Response 8: The Data Visualization tool provides a visual representation of the system state throughout the simulation run. Regarding the red circled instruction, the example shows a fault run with a prior injection on the mentioned PC value. The screenshot does not provide a clear enough example so it was changed for an explicit representation of a clearer fault experiment. 
The Data Visualization tool does not produce results. It provides the user a friendly manner to verify the simulation state through its duration, by showing: (i) PC value progression in a chart with both the golden run and the fault run; (ii) fault-affected memory; (iii) the application assembly instructions; (iv) the resulting fault classification provided by the Classifier; and (v) the monitored variables and the optional FSM compiled from them. 
The compliance with ISO 26262 is reached as the fault models supported by QEFIRA are aligned with the standard and by complementing the results from the Classifier with the Confusion Matrix proposed in Section 4.1. As per-standard specification, the architectural metrics can be reached from the fault classification (SF, MPF, …).
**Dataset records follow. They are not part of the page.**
(* ===== verification/Pipe.v ===== *)
(** * Pipes ([filesystem/fs/src/pipe.rs])

    A pipe is a byte queue shared by a [PipeSender] and a [PipeReceiver]; the
    receiver holds a weak reference to the sender, so it can tell whether any
    writer is left.  The store is the queue and the number of strong
    references to the sender. *)

From S2P Require Import Prelude Vfs.
Local Open Scope Z_scope.

Definition PIPE_BUFFER_SIZE : Z := 0x10000.

Record Pipe := mkPipe { pipe_queue : list Z; pipe_senders : nat }.

(** [create_pipe]: the returned sender is the only strong reference. *)
Definition create_pipe : Pipe := mkPipe [] 1.

Definition sender_writeat (buffer : list Z) : vfs Pipe Z := λ p,
  let len := Z.of_nat (length buffer) in
  if bool_decide (buffer = []) then Val (Ok 0, p)
  else if len <=? 16 then Val (Ok len, mkPipe (pipe_queue p ++ buffer) (pipe_senders p))
  else if Z.of_nat (length (pipe_queue p)) +w len <=? PIPE_BUFFER_SIZE then
    Val (Ok len, mkPipe (pipe_queue p ++ buffer) (pipe_senders p))
  else Val (Err EWOULDBLOCK, p).

Definition sender_poll (events : Z) : vfs Pipe Z := λ p,
  let res := POLL_NONE in
  let res := if contains events POLLOUT then
               if Z.of_nat (length (pipe_queue p)) <=? PIPE_BUFFER_SIZE then Z.lor res POLLOUT else res
             else res in
  Val (Ok res, p).

Definition pipe_stat (stat : Stat) : vfs Pipe Stat := vfs_ok (stat_set_mode FIFO stat).

Definition receiver_readat (n : nat) : vfs Pipe (list Z) := λ p,
  if bool_decide (n = 0%nat) then Val (Ok [], p)
  else
    let available := length (pipe_queue p) in
    if bool_decide (0 < available)%nat then
      let rlen := Nat.min available n in
      Val (Ok (take rlen (pipe_queue p)), mkPipe (drop rlen (pipe_queue p)) (pipe_senders p))
    else if bool_decide (0 < pipe_senders p)%nat then Val (Err EWOULDBLOCK, p)
    else Val (Ok [], p).

Definition receiver_poll (events : Z) : vfs Pipe Z := λ p,
  let res := POLL_NONE in
  let queue_len := length (pipe_queue p) in
  let sender_alive := bool_decide (0 < pipe_senders p)%nat in
  let res := if contains events POLLIN then
               if bool_decide (0 < queue_len)%nat then Z.lor res POLLIN
               else if negb sender_alive then Z.lor res POLLERR else res
             else res in
  let res := if contains events POLLERR then
               if bool_decide (queue_len = 0%nat) && negb sender_alive then Z.lor res POLLERR else res
             else res in
  Val (Ok res, p).

(** The two ends as inodes: the methods they override over the trait's
    defaults. *)
Inductive PipeEnd := PipeSender | PipeReceiver.

Definition pipe_ops : INodeOps Pipe PipeEnd :=
  let d := inode_default Pipe PipeEnd in {|
  io_readat h off n := match h with PipeReceiver => receiver_readat n | _ => io_readat d h off n end;
  io_writeat h off b := match h with PipeSender => sender_writeat b | _ => io_writeat d h off b end;
  io_create := io_create d; io_mkdir := io_mkdir d; io_rmdir := io_rmdir d;
  io_remove := io_remove d; io_read_dir := io_read_dir d; io_lookup := io_lookup d;
  io_truncate := io_truncate d; io_link := io_link d; io_unlink := io_unlink d;
  io_stat _ st := pipe_stat st;
  io_utimes := io_utimes d;
  io_poll h ev := match h with PipeSender => sender_poll ev | PipeReceiver => receiver_poll ev end;
  io_ioctl := io_ioctl d; io_flush := io_flush d; io_resolve_link := io_resolve_link d;
  io_symlink := io_symlink d; io_mount := io_mount d; io_umount := io_umount d; io_statfs := io_statfs d
|}.

(** ** Histories

    What the holders of the two ends can do, with the bytes accepted so far,
    the bytes delivered so far and whether end of file was reported. *)
Record PipeHistory := mkHist { h_pipe : Pipe; h_written : list Z; h_read : list Z; h_eof : bool }.

Inductive pipe_step : PipeHistory → PipeHistory → Prop :=
  | step_write p w r e off buf n p' :
      (0 < pipe_senders p)%nat →
      io_writeat pipe_ops PipeSender off buf p = Val (Ok n, p') →
      pipe_step (mkHist p w r e) (mkHist p' (w ++ take (Z.to_nat n) buf) r e)
  | step_write_err p w r e off buf err p' :
      (0 < pipe_senders p)%nat →
      io_writeat pipe_ops PipeSender off buf p = Val (Err err, p') →
      pipe_step (mkHist p w r e) (mkHist p' w r e)
  | step_read p w r e off n bs p' :
      (0 < n)%nat →
      io_readat pipe_ops PipeReceiver off n p = Val (Ok bs, p') →
      pipe_step (mkHist p w r e) (mkHist p' w (r ++ bs) (e || bool_decide (bs = [])))
  | step_read_err p w r e off n err p' :
      io_readat pipe_ops PipeReceiver off n p = Val (Err err, p') →
      pipe_step (mkHist p w r e) (mkHist p' w r e)
  | step_dup p w r e :
      (0 < pipe_senders p)%nat →
      pipe_step (mkHist p w r e) (mkHist (mkPipe (pipe_queue p) (S (pipe_senders p))) w r e)
  | step_close p w r e :
      (0 < pipe_senders p)%nat →
      pipe_step (mkHist p w r e) (mkHist (mkPipe (pipe_queue p) (pipe_senders p - 1)) w r e).

Definition pipe_init : PipeHistory := mkHist create_pipe [] [] false.

(** ** One operation *)
Lemma sender_writeat_cases buf p :
  let full := (16 <? Z.of_nat (length buf)) &&
    (PIPE_BUFFER_SIZE <? Z.of_nat (length (pipe_queue p)) +w Z.of_nat (length buf)) in
  sender_writeat buf p =
    if full then Val (Err EWOULDBLOCK, p)
    else Val (Ok (Z.of_nat (length buf)), mkPipe (pipe_queue p ++ buf) (pipe_senders p)).
Proof.
  cbv zeta. unfold sender_writeat. case_bool_decide as Hb.
  { subst. rewrite app_nil_r. by destruct p. }
  rewrite !Z.ltb_antisym. destruct (_ <=? 16); [done|]. by destruct (_ <=? PIPE_BUFFER_SIZE).
Qed.

Lemma receiver_readat_spec n p :
  (0 < n)%nat →
  match receiver_readat n p with
  | Val (Ok bs, p') =>
      pipe_queue p = bs ++ pipe_queue p' ∧ pipe_senders p' = pipe_senders p ∧
      length bs = Nat.min n (length (pipe_queue p)) ∧ (bs = [] → pipe_senders p = 0%nat)
  | Val (Err e, p') => e = EWOULDBLOCK ∧ p' = p ∧ pipe_queue p = [] ∧ (0 < pipe_senders p)%nat
  | Panic => False
  end.
Proof.
  intros Hn. unfold receiver_readat. rewrite bool_decide_eq_false_2 by lia.
  case_bool_decide as Ha.
  - simpl. rewrite take_drop. split; [done|]. split; [done|].
    rewrite length_take. split; [lia|]. intros E.
    apply (f_equal length) in E. rewrite length_take in E. simpl in E. lia.
  - assert (pipe_queue p = []) as Hq by (destruct (pipe_queue p); simpl in *; [done|lia]).
    case_bool_decide; rewrite Hq; repeat split; try done; [simpl; lia|intros _; lia].
Qed.

Lemma take_min_length {A} (l : list A) n : take (Nat.min (length l) n) l = take n l.
Proof.
  destruct (decide (n ≤ length l)%nat); [by rewrite Nat.min_r|].
  by rewrite Nat.min_l, !take_ge by lia.
Qed.

Lemma drop_min_length {A} (l : list A) n : drop (Nat.min (length l) n) l = drop n l.
Proof.
  destruct (decide (n ≤ length l)%nat); [by rewrite Nat.min_r|].
  by rewrite Nat.min_l, !drop_ge by lia.
Qed.

Definition pipe_inv (h : PipeHistory) : Prop :=
  h_written h = h_read h ++ pipe_queue (h_pipe h) ∧
  (h_eof h = true → pipe_senders (h_pipe h) = 0%nat ∧ pipe_queue (h_pipe h) = []).

Lemma take_length_written buf : take (Z.to_nat (Z.of_nat (length buf))) buf = (buf : list Z).
Proof. rewrite Nat2Z.id. by apply firstn_all. Qed.

Lemma pipe_step_inv h h' : pipe_step h h' → pipe_inv h → pipe_inv h'.
Proof.
  destruct 1 as [p w r e off buf n p' Hs Hop|p w r e off buf err p' Hs Hop
    |p w r e off n bs p' Hn Hop|p w r e off n err p' Hop|p w r e Hs|p w r e Hs];
    intros [H1 H2]; simpl in *.
  - rewrite sender_writeat_cases in Hop. destruct (_ && _); simplify_eq.
    rewrite take_length_written. split; simpl; [by rewrite app_assoc|].
    intros He. destruct (H2 He). lia.
  - rewrite sender_writeat_cases in Hop. by destruct (_ && _); simplify_eq.
  - pose proof (receiver_readat_spec n p Hn) as Hr. rewrite Hop in Hr.
    destruct Hr as (Hq & Hsend & Hlen & Hnil). split; simpl; [by rewrite H1, Hq, app_assoc|].
    intros [He|He]%orb_true_iff.
    + destruct (H2 He) as [? E]. rewrite Hq in E. apply app_eq_nil in E as [_ ?]. by rewrite Hsend.
    + apply bool_decide_eq_true in He. subst bs. rewrite Hsend, <- (app_nil_l (pipe_queue p')), <- Hq.
      split; [by apply Hnil|]. simpl in Hlen. destruct (pipe_queue p); [done|simpl in Hlen; lia].
  - destruct (decide (n = 0%nat)) as [->|Hn]; [done|].
    pose proof (receiver_readat_spec n p ltac:(lia)) as Hr. rewrite Hop in Hr.
    by destruct Hr as (_ & -> & _).
  - split; simpl; [done|]. intros He. destruct (H2 He). lia.
  - split; simpl; [done|]. intros He. destruct (H2 He). lia.
Qed.

(** C23: Over every history of writes, reads, duplicated and closed write ends,
    the bytes delivered to the reader followed by the bytes still queued are
    exactly the bytes accepted from the writers, in order; so nothing is lost,
    duplicated or reordered.  End of file (a read that returns no bytes) is
    reported only after every write end is closed and every byte was read. *)
Theorem pipe_stream_integrity h :
  rtc pipe_step pipe_init h →
  h_written h = h_read h ++ pipe_queue (h_pipe h) ∧
  (h_eof h = true → pipe_senders (h_pipe h) = 0%nat ∧ h_read h = h_written h).
Proof.
  intros Hrtc. enough (pipe_inv h) as [H1 H2].
  { split; [done|]. intros He. destruct (H2 He) as [-> Hq]. by rewrite H1, Hq, app_nil_r. }
  revert h Hrtc. apply (rtc_ind_r pipe_inv); [done|].
  intros h1 h2 _ Hstep IH. by eapply pipe_step_inv.
Qed.

(** Write three bytes, close, read two, read one, read end of file. *)
Lemma pipe_stream_integrity_witness :
  ∃ h, rtc pipe_step pipe_init h ∧ h_eof h = true ∧ h_read h = [1; 2; 3] ∧
       h_written h = h_read h ++ pipe_queue (h_pipe h).
Proof.
  assert (rtc pipe_step pipe_init (mkHist (mkPipe [] 0) [1; 2; 3] [1; 2; 3] true)) as H.
  { eapply rtc_l; [apply (step_write _ _ _ _ 0 [1; 2; 3] 3); [simpl; lia|reflexivity]|].
    eapply rtc_l; [apply step_close; simpl; lia|].
    eapply rtc_l; [apply (step_read _ _ _ _ 0 2); [lia|reflexivity]|].
    eapply rtc_l; [apply (step_read _ _ _ _ 0 2); [lia|reflexivity]|].
    eapply rtc_l; [apply (step_read _ _ _ _ 0 2); [lia|reflexivity]|].
    apply rtc_refl. }
  eexists. split; [exact H|]. split; [reflexivity|]. split; [reflexivity|].
  exact (proj1 (pipe_stream_integrity _ H)).
Defined.

(** What one operation on a pipe does, on every branch.  A write is all or
    nothing: up to 16 bytes are always queued, more are queued if they fit the
    64 KiB buffer and otherwise refused with EWOULDBLOCK without a change.  A
    read takes as many bytes as are there (at most the buffer), blocks on an
    empty pipe with a writer and reports end of file without one.  [poll]
    agrees: it reports POLLIN exactly when a read would return data, and
    POLLERR exactly at end of file; the other end's methods fail with the
    trait's default error. *)
Theorem pipe_operations off buf n p :
  Z.of_nat (length (pipe_queue p)) + Z.of_nat (length buf) < MAX64 → (0 < n)%nat →
  io_writeat pipe_ops PipeSender off buf p =
    (if bool_decide (Z.of_nat (length buf) ≤ 16 ∨
         Z.of_nat (length (pipe_queue p ++ buf)) ≤ PIPE_BUFFER_SIZE)
     then Val (Ok (Z.of_nat (length buf)), mkPipe (pipe_queue p ++ buf) (pipe_senders p))
     else Val (Err EWOULDBLOCK, p)) ∧
  io_readat pipe_ops PipeReceiver off n p =
    (if bool_decide (pipe_queue p = [] ∧ pipe_senders p ≠ 0%nat) then Val (Err EWOULDBLOCK, p)
     else Val (Ok (take n (pipe_queue p)), mkPipe (drop n (pipe_queue p)) (pipe_senders p))) ∧
  io_poll pipe_ops PipeReceiver POLLIN p =
    Val (Ok (if bool_decide (pipe_queue p ≠ []) then POLLIN
             else if bool_decide (pipe_senders p = 0%nat) then POLLERR else POLL_NONE), p) ∧
  io_readat pipe_ops PipeSender off n p = Val (Err ENOENT, p) ∧
  io_writeat pipe_ops PipeReceiver off buf p = Val (Err ENOENT, p).
Proof.
  intros Hw Hn. split; [|split; [|split; [|done]]]; simpl.
  - rewrite sender_writeat_cases, wadd_small by word_lia. rewrite length_app.
    destruct (Z.ltb_spec 16 (Z.of_nat (length buf))); simpl; [|by rewrite bool_decide_eq_true_2 by lia].
    destruct (Z.ltb_spec PIPE_BUFFER_SIZE (Z.of_nat (length (pipe_queue p)) + Z.of_nat (length buf)));
      [rewrite bool_decide_eq_false_2 by lia|rewrite bool_decide_eq_true_2 by lia]; done.
  - unfold receiver_readat. rewrite bool_decide_eq_false_2 by lia.
    rewrite take_min_length, drop_min_length.
    destruct p as [[|b q] k]; cbn [pipe_queue pipe_senders length].
    + rewrite bool_decide_eq_false_2 by lia. rewrite take_nil, drop_nil.
      by destruct k.
    + rewrite bool_decide_eq_true_2 by lia. by rewrite bool_decide_eq_false_2 by naive_solver.
  - unfold receiver_poll. destruct p as [[|b q] [|k]]; done.
Qed.

Lemma pipe_operations_witness :
  io_writeat pipe_ops PipeSender 0 [7; 8] create_pipe = Val (Ok 2, mkPipe [7; 8] 1) ∧
  io_readat pipe_ops PipeReceiver 0 4 create_pipe = Val (Err EWOULDBLOCK, create_pipe).
Proof.
  destruct (pipe_operations 0 [7; 8] 4 create_pipe) as (H1 & H2 & _);
    [vm_compute; reflexivity|lia|]. split; [exact H1|exact H2].
Defined.

(** A poll of a pipe changes nothing. *)
Lemma pipe_polls_stable : polls_stable pipe_ops (λ _, True) (λ _, True).
Proof. apply polls_stable_pure. intros [] ev p _ _; by eexists. Qed.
We have achieved a correct mapping between the fault run classification and the standard-specified fault classification, by using the fault models supported by QEFIRA and adopting the failure modes that fit the ones proposed in Table 30 of the standard Part 11.

Comment 9: Figure 5. Better explain this figure and its connection to the previous one (Figure 4). Moreover, where are the states explained? q0,q1,q2,q3.
Response 9: The FSM presented in Figure 5 results from the progression of a monitored state variable of the example shown in Figure 4. In the previous example, an application variable containing the encoding of the application state machine was monitored, providing information about the internal application state. The resulting state q0 shows the initial state where the platform memory is initialized, and the looping states q1, q2 and q3, are, respectively, the Input, Computation and Output states. Further information about this figure was provided in Section 3.3.

Comment 10: Lines 252-363, already explained in Lines 333-339.
Response 10: The text on lines 252-363 do not correlate with text on lines 333-339. 

Comment 11: Lines 364-365. Better explain this statement.
Response 11: The statement is as follows: “Since the Classifier only provide with a suggestion, the user, on the Data Visualization tool, can, upon further examination, classify the campaign differently.” This statement regards a specific functionality of the Data Visualization tool that allows the user to change the fault classification prior to saving the log data into the database. The Classifier provides the latter with a proposed fault classification and it is shown by asserting one of the classification labels: Hang, UT, OMM, ONA and Vanished. The user can select another label to provide a different classification, prompting the database to store the record from the fault experiment. This statement is further removed from this revision as it is not significantly relevant for the manuscript.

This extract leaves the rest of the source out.